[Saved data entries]
━━━━━━━━━━━━━━━━

(* ===== verification/EditCommit.v ===== *)
(** * Committing an edit, level by level

    [RecursiveCommit] on the builders of an edit: the nodes that it makes of a
    level are the groups of the new sequence of the level that are not groups
    of the old one, from the node in which the edit begins to the first old
    node at whose end the new sequence has a boundary too; and the builder of
    the level above has exactly the entries of these nodes replaced. *)

From S2P Require Import Prelude Types Slice HashVal Chunk RollingHash Node NodeSearch Chunker.
From S2P Require Import Canonical Leaf Store Cursor Builder Build Tree CursorProps.
From S2P Require Import Recut LevelCursor EditChain.

(** Nodes stay stored when a store grows. *)
Section Keep.
Context `{HashFunction} {St : Type} `{ChunkStoreSpec St}.

Definition kept (st st' : St) : Prop :=
  forall x, stored (st_load st) x -> stored (st_load st') x.

#[export] Instance kept_preorder : PreOrder kept.
Proof. unfold kept. split; [by intros s x|]. intros s1 s2 s3 H12 H23 x Hx. auto. Qed.

Lemma put_kept st h c : kept st (snd (cs_Put st h c)).
Proof.
  intros x (ch & Hg & Hch). destruct (cs_Put st h c) as [ok st'] eqn:E.
  assert (Hsub : contents st ⊆ contents st').
  { destruct ok; [|by rewrite (Put_false _ _ _ _ E)]. rewrite (Put_spec _ _ _ _ E).
    case_decide as Hd; [done|]. apply insert_subseteq. by apply eq_None_not_Some. }
  unfold st_load in *. cbn [hash_empty negb] in *. osimpl in Hg. rewrite Get_spec in Hg.
  destruct (contents st !! Some _) as [c0|] eqn:E0.
  - simpl in Hg. injection Hg as ->. exists ch. osimpl. rewrite Get_spec. cbn [snd].
    by rewrite (lookup_weaken _ _ _ _ E0 Hsub).
  - simpl in Hg. injection Hg as <-. destruct Hch as [[r Hr] _ _]. done.
Qed.

End Keep.

Section PutKept.
Context `{HashFunction} `{Uninit} {St : Type} `{ChunkStoreSpec St}.

Lemma put_nodes_kept k (st : St) gs : kept st (put_nodes k st gs).
Proof.
  revert st. induction gs as [|g gs IH]; intros st; [by intros x|].
  cbn [put_nodes fold_left]. etransitivity; [apply put_kept|]. apply IH.
Qed.

Lemma levels_kept kind lp mp (st st' : St) ht : forall leaf E,
  kept st st' -> levels (st_load st) kind lp mp ht leaf E -> levels (st_load st') kind lp mp ht leaf E.
Proof.
  induction ht as [|ht IH]; intros leaf E Hk (Hl & Hs & Hst & Hp); (split; [done|]); (split; [done|]);
    (split; [eapply Forall_impl; [exact Hst|exact Hk]|]).
  - exact Hp.
  - destruct Hp as [? Hp]. split; [done|]. by apply IH.
Qed.

End PutKept.

Lemma level_ok_app B K k p x y :
  level_ok B K k p (x ++ y) -> level_ok B K k p x /\ level_ok B K k p y.
Proof.
  intros [[Hx Hy]%entries_ok_app [Bx By]%Forall_app Hp Hsz Hc [H8 Hk]]. rewrite length_app in Hc.
  split; (constructor; [done|done|done|done|lia|split; [done|]; intros e key He; apply Hk, elem_of_app; auto]).
Qed.

Section EditCommit.
Context `{HashFunction} `{Uninit} {St : Type} `{ChunkStoreSpec St}.
Variable (kind : NodeKind) (lp mp : ChunkerParams).
Implicit Types (st : St) (E A : list bytes) (leaf : bool) (ht a c j : nat) (gs : list (list bytes)).

Abbreviation knd := (lvl_kind kind).
Abbreviation prm := (lvl_params lp mp).
Abbreviation lgr := (lgroups lp mp).
Abbreviation upper := (up kind lp mp).
Abbreviation fresh := (fresh_parent lp mp).

(** ** The parents while a level is committed *)

(** They have the entries [A] to add, and stand at [z]; above the root there is
    a builder without a tree. *)
Definition parents_do ht leaf E a z A (ps : list Builder) : Prop :=
  match ht with
  | O => ps = [append_segs fresh (Some <$> (meta_segment <$> A))]
  | S ht' => exists p ps', ps = p :: ps' /\ commited_ p = false /\
      chain kind lp mp ht' false (upper leaf E) a z A (p :: ps')
  end.

Lemma parents_do_ready ht leaf E a z A s :
  parents_do ht leaf E a z A (cs_parents s) -> ready (St := St) s.
Proof.
  unfold parents_do, ready. destruct ht.
  - intros ->. by eexists _, _.
  - intros (p & ps & -> & Hc & _). eauto.
Qed.

Lemma chain_append ht leaf E x y A b ps qsegs ess :
  chain kind lp mp ht leaf E x y A (b :: ps) -> segs_rep qsegs ess ->
  chain kind lp mp ht leaf E x y (A ++ concat ess) (append_segs b (Some <$> qsegs) :: ps).
Proof.
  intros (a & i & c & j & [Hc Hf (q & e & Ha & Hs & <-) Hr Hn] & Hx & Hy & Hp) Hq.
  exists a, i, c, j. split_and!; [|done|done|exact Hp]. constructor; try done.
  exists (q ++ qsegs), (e ++ ess). split_and!.
  - simpl. by rewrite Ha, fmap_app.
  - by apply Forall2_app.
  - by rewrite concat_app.
Qed.

Lemma parents_do_append ht leaf E a z A p ps k gs :
  parents_do ht leaf E a z A (p :: ps) -> Forall (fun e => e <> []) (metas k gs) ->
  parents_do ht leaf E a z (A ++ metas k gs) (append_segs p (meta_segs k gs) :: ps).
Proof.
  intros Hp Hne. rewrite meta_segs_some. destruct (meta_segs_rep _ Hne) as [Hs Hc].
  unfold parents_do in *. destruct ht.
  - injection Hp as -> ->. by rewrite append_segs_app, <- !fmap_app.
  - destruct Hp as (p' & ps' & [= <- <-] & Hcm & Hch). eexists _, _. split_and!; [done|done|].
    rewrite <- Hc at 1. by apply chain_append.
Qed.

(** [parent_builder()->SkipEntries(1)]. *)
Lemma skip_chain st ht leaf E a z A ps :
  levels (st_load st) kind lp mp ht leaf E -> chain kind lp mp ht leaf E a z A ps -> z <= length E ->
  exists p ps', skip_parent lp mp st ps = Some (p :: ps') /\ commited_ p = false /\
    chain kind lp mp ht leaf E a (skipped E z 1) A (p :: ps').
Proof.
  intros Hlv Hch Hz. unfold skip_parent.
  assert (Hpb : parent_builder lp mp ps = ps) by (by destruct ps). rewrite Hpb.
  destruct (SkipEntries_rep kind lp mp st ht leaf E a z A ps 1 (length ps) Hlv Hch (le_n _) Hz)
    as (m & p & ps' & -> & Hc & Hch'). by exists p, ps'.
Qed.

Lemma skip_parent_rep st ht leaf E a z A ps :
  levels (st_load st) kind lp mp ht leaf E -> parents_do ht leaf E a z A ps -> z <= length (upper leaf E) ->
  exists ps', skip_parent lp mp st ps = Some ps' /\
    parents_do ht leaf E a (skipped (upper leaf E) z 1) A ps'.
Proof.
  intros Hlv Hp Hz. destruct ht as [|ht].
  - simpl in Hp. subst ps. eexists. split; [done|]. done.
  - destruct Hp as (p & ps' & -> & _ & Hch). pose proof Hlv as (_ & _ & _ & _ & Hlv').
    destruct (skip_chain st ht _ _ _ _ _ _ Hlv' Hch Hz) as (p2 & ps2 & -> & Hc & Hch2).
    eexists. split; [done|]. by exists p2, ps2.
Qed.

(** ** The second loop of [RecursiveCommit] *)

Definition open_group (lo : list bytes) : list (list bytes) := match lo with [] => [] | _ => [lo] end.

Lemma close_open gs lo : close (gs, lo) = gs ++ open_group lo.
Proof. destruct lo; simpl; [by rewrite app_nil_r|done]. Qed.

Lemma metas_ne k gs : Forall (fun g => mi_ok (meta_of k g)) gs -> Forall (fun e => e <> []) (metas k gs).
Proof.
  intros Hm. unfold metas. apply Forall_fmap. eapply Forall_impl; [exact Hm|]. intros g Hg. simpl.
  intros E. assert (Hlen : length (mi_bytes (meta_of k g)) = 0) by (by rewrite E).
  rewrite length_mi_bytes in Hlen by apply Hg. unfold kKeyOffset in Hlen. lia.
Qed.

(** What the loop makes of the entries [R] that are left: new nodes, up to the
    end of an old node [c'], and possibly an open group at the end. *)
Definition cursor_result ht leaf E a A (s : CommitState St) (R : list bytes)
    (r : option (CommitState St * list Segment)) : Prop :=
  exists s' segs' gs lo c', r = Some (s', segs') /\ pending segs' lo /\
    groups (prm leaf) R = gs ++ open_group lo ++ drop (S c') (lgr leaf E) /\
    c' < length (lgr leaf E) /\
    parents_do ht leaf E a (S c') (A ++ metas (knd leaf) gs) (cs_parents s') /\
    cs_store s' = put_nodes (knd leaf) (cs_store s) gs /\
    cs_last s' = last_chunk (knd leaf) gs (cs_last s) /\
    (gs ++ open_group lo <> [] \/ R = []) /\
    (lo <> [] -> S c' = length (lgr leaf E) /\ exists l ps, cursor_ (cs_builder s') = Some (l :: ps) /\
       isEnd l = Some true /\
       Advance (st_load (cs_store s')) true (l :: ps) = Some (false, l :: ps)).

Lemma cursor_result_next ht leaf E a A s rh g R R' r :
  cursor_result ht leaf E a (A ++ metas (knd leaf) [g]) (after kind leaf s rh [g]) R' r ->
  groups (prm leaf) R = g :: groups (prm leaf) R' -> cursor_result ht leaf E a A s R r.
Proof.
  intros (s' & segs' & gs & lo & c' & -> & Hpd & Hg & Hc & Hp & Hst & Hla & _ & Hend) Eg.
  exists s', segs', (g :: gs), lo, c'. split_and!; try done; [..|by left].
  - by rewrite Eg, Hg.
  - by rewrite <- app_assoc in Hp.
  - rewrite Hla. cbn [cs_last after]. unfold last_chunk. rewrite (last_cons g gs). by destruct (last gs).
Qed.

(** One node is made. *)
Lemma HandleBoundary_edit ht leaf E a z A s segs g :
  parents_do ht leaf E a z A (cs_parents s) -> pending segs g -> g <> [] ->
  entries_ok (knd leaf) g -> size_ok g ->
  let s' := after kind leaf s (rh_ClearLastBoundary (rhasher_ (cs_builder s))) [g] in
  HandleBoundary kind lp mp leaf s segs = Some s' /\
  parents_do ht leaf E a z (A ++ metas (knd leaf) [g]) (cs_parents s').
Proof.
  intros Hp Hpd Hne Hok Hsz s'. split.
  - apply HandleBoundary_rep; [by eapply parents_do_ready|done|done|done|done].
  - cbn [cs_parents after s'].
    destruct (parents_do_ready _ _ _ _ _ _ _ Hp) as (p & ps & E' & _). rewrite E' in *.
    apply parents_do_append; [done|]. apply metas_ne. constructor; [|constructor].
    apply meta_of_ok; [apply Hok|done].
Qed.

(** The rest of a level after the end of one of its nodes. *)
Lemma groups_rest leaf E c :
  E <> [] -> groups (prm leaf) (concat (drop c (lgr leaf E))) = drop c (lgr leaf E).
Proof.
  intros Hne. unfold lgroups. destruct (level_groups_nonempty (prm leaf) E Hne) as [-> _].
  apply groups_drop.
Qed.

━━━━━━━━━━━━━━━━

From the entries above, show each line that includes the string "Section".

### WORKED SOLUTION
Section Keep.
Section PutKept.
Section EditCommit.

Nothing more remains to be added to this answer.